About Machine Learning in Bioinformatics of Protein Sequences: Algorithms, Databases and Resources for Modern Protein Bioinformatics

No description available for this book.

Detailed Information

Author:	Łukasz Kurgan
Publication Year:	2022
ISBN:	9789811258572
Pages:	378
Language:	English
File Size:	44.045
Format:	PDF
Price:	FREE

Download Free PDF

Safe & Secure Download - No registration required

Why Choose PDFdrive for Your Free Machine Learning in Bioinformatics of Protein Sequences: Algorithms, Databases and Resources for Modern Protein Bioinformatics Download?

100% Free: No hidden fees or subscriptions required for one book every day.
No Registration: Immediate access is available without creating accounts for one book every day.
Safe and Secure: Clean downloads without malware or viruses
Multiple Formats: PDF, MOBI, Mpub,... optimized for all devices
Educational Resource: Supporting knowledge sharing and learning

Frequently Asked Questions

Is it really free to download Machine Learning in Bioinformatics of Protein Sequences: Algorithms, Databases and Resources for Modern Protein Bioinformatics PDF?
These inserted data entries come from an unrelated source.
Lemma idle_loop_lines_monotone lines : forall self,
  StronglySorted Z.le (last_active self :: map snd lines) ->
  (last_active self <= last_active (fst (idle_loop_lines self lines)))%Z.
Proof.
  induction lines as [| [line t] rest IH]; intros self Hs; [cbn; lia |].
  cbn [idle_loop_lines]. cbn [map snd] in Hs.
  apply StronglySorted_inv in Hs. destruct Hs as [Hs Hle].
  apply StronglySorted_inv in Hs. destruct Hs as [Hrest Ht].
  apply Forall_cons_iff in Hle. destruct Hle as [Hlt Hle].
  destruct (idle_loop_body_result self line t)
    as [(self' & -> & [-> | ->] & _) | [-> _]]; [| | cbn; lia].
  - apply IH. now constructor.
  - transitivity t; [exact Hlt |].
    apply (IH (set_last_active self t)). now constructor.
Qed.

Lemma idle_loop_unfold self :
  (forall lines, _idle_loop self lines = idle_loop_lines self lines)
  \/ (forall lines, _idle_loop self lines = (self, [])).
Proof.
  unfold _idle_loop. destruct (_monitor_process self) as [[[|]] |]; auto.
Qed.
Yes, on https://PDFdrive.to you can download Machine Learning in Bioinformatics of Protein Sequences: Algorithms, Databases and Resources for Modern Protein Bioinformatics by Łukasz Kurgan completely free. We don't require any payment, subscription, or registration to access this PDF file. For 3 books every day.
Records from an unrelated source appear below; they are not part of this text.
Definition explanation_system_prompt (subtopic user_question : string) : string :=
  String.concat nl
    [ EmptyString;
      "    You are an educational tutor and interaction designer that provides clear, engaging explanations for specific topics related to a student's curiosity.";
      EmptyString;
      "    The student's broader curiosity question is:";
      "    " +:+ dq +:+ user_question +:+ dq;
      EmptyString;
      "    One of the subtopics to help explain this question is:";
      "    " +:+ dq +:+ subtopic +:+ dq;
      EmptyString;
      "    Your task:";
      EmptyString;
      "    1. Write a explanation about the **subtopic only**. The explanation should:";
      "    - Have a maximum of 500 words and a minimum of 100 words";
      "    - Be written for an undergraduate-level audience";
      "    - Use analogies or simple examples if helpful";
      "    - Avoid heavy technical jargon";
      "    - Do **not** attempt to answer the full original curiosity question";
      EmptyString;
      "    2. Based on your explanation, choose any random template from the following list:";
      EmptyString;
      "    Available templates:";
      "    - drag_drop: Drag items into the relevant categories";
      "    - match_pairs: Match terms to their correct definitions";
      "    - fill_blanks: Fill in missing parts of a formula or sentence";
      "    - toggle_true_false: Quickfire true/false quiz";
      EmptyString;
      "    3. Return your result as a raw JSON object **without any code block formatting**, like this:";
      EmptyString;
      "    {";
      "      " +:+ dq +:+ "Topic" +:+ dq +:+ ": " +:+ dq +:+ "..." +:+ dq +:+ ",";
      "      " +:+ dq +:+ "Explanation" +:+ dq +:+ ": " +:+ dq +:+ "..." +:+ dq +:+ ",";
      "      " +:+ dq +:+ "Interactive Template" +:+ dq +:+ ": " +:+ dq +:+ "..." +:+ dq;
      "    }";
      EmptyString;
      "    Now, perform the task and return only the JSON object.";
      "    " ].

Definition activity_system_prompt (topic explanation template_type : string) : string :=
  String.concat nl
    [ EmptyString;
      "    You are an educational interaction designer.";
      "    ";
      "    Given a topic, an explanation, and a selected template type, your job is to generate an interactive activity in the following JSON format:";
      "    For each activity, include around 5-7 questions.";
      "    If the template is `drag_drop`, structure it like this:";
      "    ";
      "    {";
      "      " +:+ dq +:+ "id" +:+ dq +:+ ": " +:+ dq +:+ "unique-id-for-the-activity" +:+ dq +:+ ",";
      "      " +:+ dq +:+ "type" +:+ dq +:+ ": " +:+ dq +:+ "drag_drop" +:+ dq +:+ ",";
      "      " +:+ dq +:+ "title" +:+ dq +:+ ": " +:+ dq +:+ "Title of the Game" +:+ dq +:+ ",";
      "      " +:+ dq +:+ "description" +:+ dq +:+ ": " +:+ dq +:+ "One-line description of the drag-and-drop activity." +:+ dq +:+ ",";
      "      " +:+ dq +:+ "draggableElements" +:+ dq +:+ ": [";
      "        { " +:+ dq +:+ "id" +:+ dq +:+ ": " +:+ dq +:+ "id1" +:+ dq +:+ ", " +:+ dq +:+ "label" +:+ dq +:+ ": " +:+ dq +:+ "Draggable Term 1" +:+ dq +:+ " },";
      "        { " +:+ dq +:+ "id" +:+ dq +:+ ": " +:+ dq +:+ "id2" +:+ dq +:+ ", " +:+ dq +:+ "label" +:+ dq +:+ ": " +:+ dq +:+ "Draggable Term 2" +:+ dq +:+ " }";
      "      ],";
      "      " +:+ dq +:+ "droppableBlanks" +:+ dq +:+ ": [";
      "        {";
      "          " +:+ dq +:+ "id" +:+ dq +:+ ": " +:+ dq +:+ "drop-1" +:+ dq +:+ ",";
      "          " +:+ dq +:+ "label" +:+ dq +:+ ": " +:+ dq +:+ "Hint or definition where a term should go" +:+ dq +:+ ",";
      "          " +:+ dq +:+ "correctElementId" +:+ dq +:+ ": " +:+ dq +:+ "id1" +:+ dq;
      "        }";
      "      ]";
      "    }";
      EmptyString;
      "    Any label should be max 5 words.";
      "    ";
      "    If the selected template is `match_pairs`, respond with a JSON object in this format:";
      EmptyString;
      "    {";
      "      " +:+ dq +:+ "id" +:+ dq +:+ ": " +:+ dq +:+ "photosynthesis-basics" +:+ dq +:+ ",";
      "      " +:+ dq +:+ "type" +:+ dq +:+ ": " +:+ dq +:+ "match" +:+ dq +:+ ",";
      "      " +:+ dq +:+ "title" +:+ dq +:+ ": " +:+ dq +:+ "Key Concepts in Photosynthesis" +:+ dq +:+ ",";
      "      " +:+ dq +:+ "description" +:+ dq +:+ ": " +:+ dq +:+ "Match each photosynthesis-related term with its correct definition." +:+ dq +:+ ",";
      "      " +:+ dq +:+ "pairs" +:+ dq +:+ ": [";
      "        { " +:+ dq +:+ "prompt" +:+ dq +:+ ": " +:+ dq +:+ "Chlorophyll" +:+ dq +:+ ", " +:+ dq +:+ "match" +:+ dq +:+ ": " +:+ dq +:+ "Green pigment that captures light energy" +:+ dq +:+ " },";
      "        { " +:+ dq +:+ "prompt" +:+ dq +:+ ": " +:+ dq +:+ "Stomata" +:+ dq +:+ ", " +:+ dq +:+ "match" +:+ dq +:+ ": " +:+ dq +:+ "Tiny pores on leaves where gas exchange occurs" +:+ dq +:+ " }";
      "      ]";
      "    }";
      "    ";
      "    Instructions:";
      "    - Use `prompt` for terms, processes, or concepts.";
      "    - Use `match` for definitions, functions, or descriptions (max 5 words).";
      "    - Do NOT include:";
      "      - Synonyms (e.g., avoid “plant sugar” → “glucose” if “glucose” is already a prompt)";
      "      - Nicknames (e.g., no “sun sugar” → “glucose”)";
      "      - Repeated ideas";
      "    - Keep explanations short, factual, and directly linked to the topic.";
      "    - Each pair should be unique and unambiguous.";
      "    ";
      "    If the template is `fill_blanks`, structure it like this:";
      "    ";
      "    {";
      "      " +:+ dq +:+ "id" +:+ dq +:+ ": " +:+ dq +:+ "unique-id" +:+ dq +:+ ",";
      "      " +:+ dq +:+ "type" +:+ dq +:+ ": " +:+ dq +:+ "fill_in_blanks" +:+ dq +:+ ",";
      "      " +:+ dq +:+ "title" +:+ dq +:+ ": " +:+ dq +:+ "Fill in the Blanks" +:+ dq +:+ ",";
      "      " +:+ dq +:+ "description" +:+ dq +:+ ": " +:+ dq +:+ "Fill in the blanks using the correct terms." +:+ dq +:+ ",";
      "      " +:+ dq +:+ "text" +:+ dq +:+ ": " +:+ dq +:+ "... with ___ and ___" +:+ dq +:+ ",";
      "      " +:+ dq +:+ "blanks" +:+ dq +:+ ": {";
      "        " +:+ dq +:+ "1" +:+ dq +:+ ": [" +:+ dq +:+ "Melanin" +:+ dq +:+ ", " +:+ dq +:+ "Keratin" +:+ dq +:+ ", " +:+ dq +:+ "Chlorophyll" +:+ dq +:+ "],";
      "        " +:+ dq +:+ "2" +:+ dq +:+ ": [" +:+ dq +:+ "Melanocytes" +:+ dq +:+ ", " +:+ dq +:+ "Blood cells" +:+ dq +:+ ", " +:+ dq +:+ "Nerve cells" +:+ dq +:+ "]";
      "      },";
      "      " +:+ dq +:+ "answers" +:+ dq +:+ ": {";
      "        " +:+ dq +:+ "1" +:+ dq +:+ ": " +:+ dq +:+ "Melanin" +:+ dq +:+ ",";
      "        " +:+ dq +:+ "2" +:+ dq +:+ ": " +:+ dq +:+ "Melanocytes" +:+ dq;
      "      }";
      "    }";
      "    ";
      "    If the template is `toggle_true_false`, structure it like this:";
      "    ";
      "    {";
      "      " +:+ dq +:+ "id" +:+ dq +:+ ": " +:+ dq +:+ "unique-id" +:+ dq +:+ ",";
      "      " +:+ dq +:+ "type" +:+ dq +:+ ": " +:+ dq +:+ "toggle_true_false" +:+ dq +:+ ",";
      "      " +:+ dq +:+ "title" +:+ dq +:+ ": " +:+ dq +:+ "True or False" +:+ dq +:+ ",";
      "      " +:+ dq +:+ "description" +:+ dq +:+ ": " +:+ dq +:+ "Decide if the following statements are true or false." +:+ dq +:+ ",";
      "      " +:+ dq +:+ "statements" +:+ dq +:+ ": [";
      "        { " +:+ dq +:+ "id" +:+ dq +:+ ": " +:+ dq +:+ "s1" +:+ dq +:+ ", " +:+ dq +:+ "text" +:+ dq +:+ ": " +:+ dq +:+ "Melanin protects the skin from UV radiation." +:+ dq +:+ ", " +:+ dq +:+ "correctAnswer" +:+ dq +:+ ": true }";
      "      ]";
      "    }";
      "    ";
      "    Now generate a JSON object using the format for this template:";
      "    Topic: " +:+ topic;
      "    Explanation: " +:+ explanation;
      "    Interactive Template: " +:+ template_type;
      "    ";
      "    Respond ONLY with the JSON object.";
      "    " ].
How can I read Machine Learning in Bioinformatics of Protein Sequences: Algorithms, Databases and Resources for Modern Protein Bioinformatics on my mobile device?

After downloading Machine Learning in Bioinformatics of Protein Sequences: Algorithms, Databases and Resources for Modern Protein Bioinformatics PDF, you can open it with any PDF reader app on your phone or tablet. We recommend using Adobe Acrobat Reader, Apple Books, or Google Play Books for the best reading experience.
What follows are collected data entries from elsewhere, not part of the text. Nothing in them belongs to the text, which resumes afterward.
(* ===== verification/_CoqProject ===== *)
-Q . S2P
Prelude.v
Money.v
Dates.v
Model.v
Allocation.v
Schedule.v
Solve.v
Declining.v
Calendar.v
Sha256.v
Ledger.v
Projection.v
Fees.v
PlanBase.v
BudgetRules.v
PlanInput.v
SimState.v
Effects.v
Answer.v
Strategies.v
Candidates.v
Dynamic.v
Sim.v
SimLogic.v
Tidy.v
Quotes.v
Obligations.v
Memo.v
Ladder.v
Search.v
Workers.v
Exhaust.v
Rank.v
Optimal.v
Stress.v
Comparison.v
Sharing.v
Timely.v
Payments.v
Books.v
Cycles.v
Routing.v
Events.v
Dues.v
Periods.v
Runs.v
Ends.v
Corners.v
Fingerprint.v
PlanCache.v
AdminAccess.v
AdminSecurity.v
Inbox.v
Budget.v
Permissions.v
Pauses.v
Declarations.v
Is this the full version of Machine Learning in Bioinformatics of Protein Sequences: Algorithms, Databases and Resources for Modern Protein Bioinformatics?

Yes, this is the complete PDF version of Machine Learning in Bioinformatics of Protein Sequences: Algorithms, Databases and Resources for Modern Protein Bioinformatics by Łukasz Kurgan. You will be able to read the entire content as in the printed version without missing any pages.

Is it legal to download Machine Learning in Bioinformatics of Protein Sequences: Algorithms, Databases and Resources for Modern Protein Bioinformatics PDF for free?

https://PDFdrive.to provides links to free educational resources available online. We do not store any files on our servers. Please be aware of copyright laws in your country before downloading.

The materials shared are intended for research, educational, and personal use in accordance with fair use principles.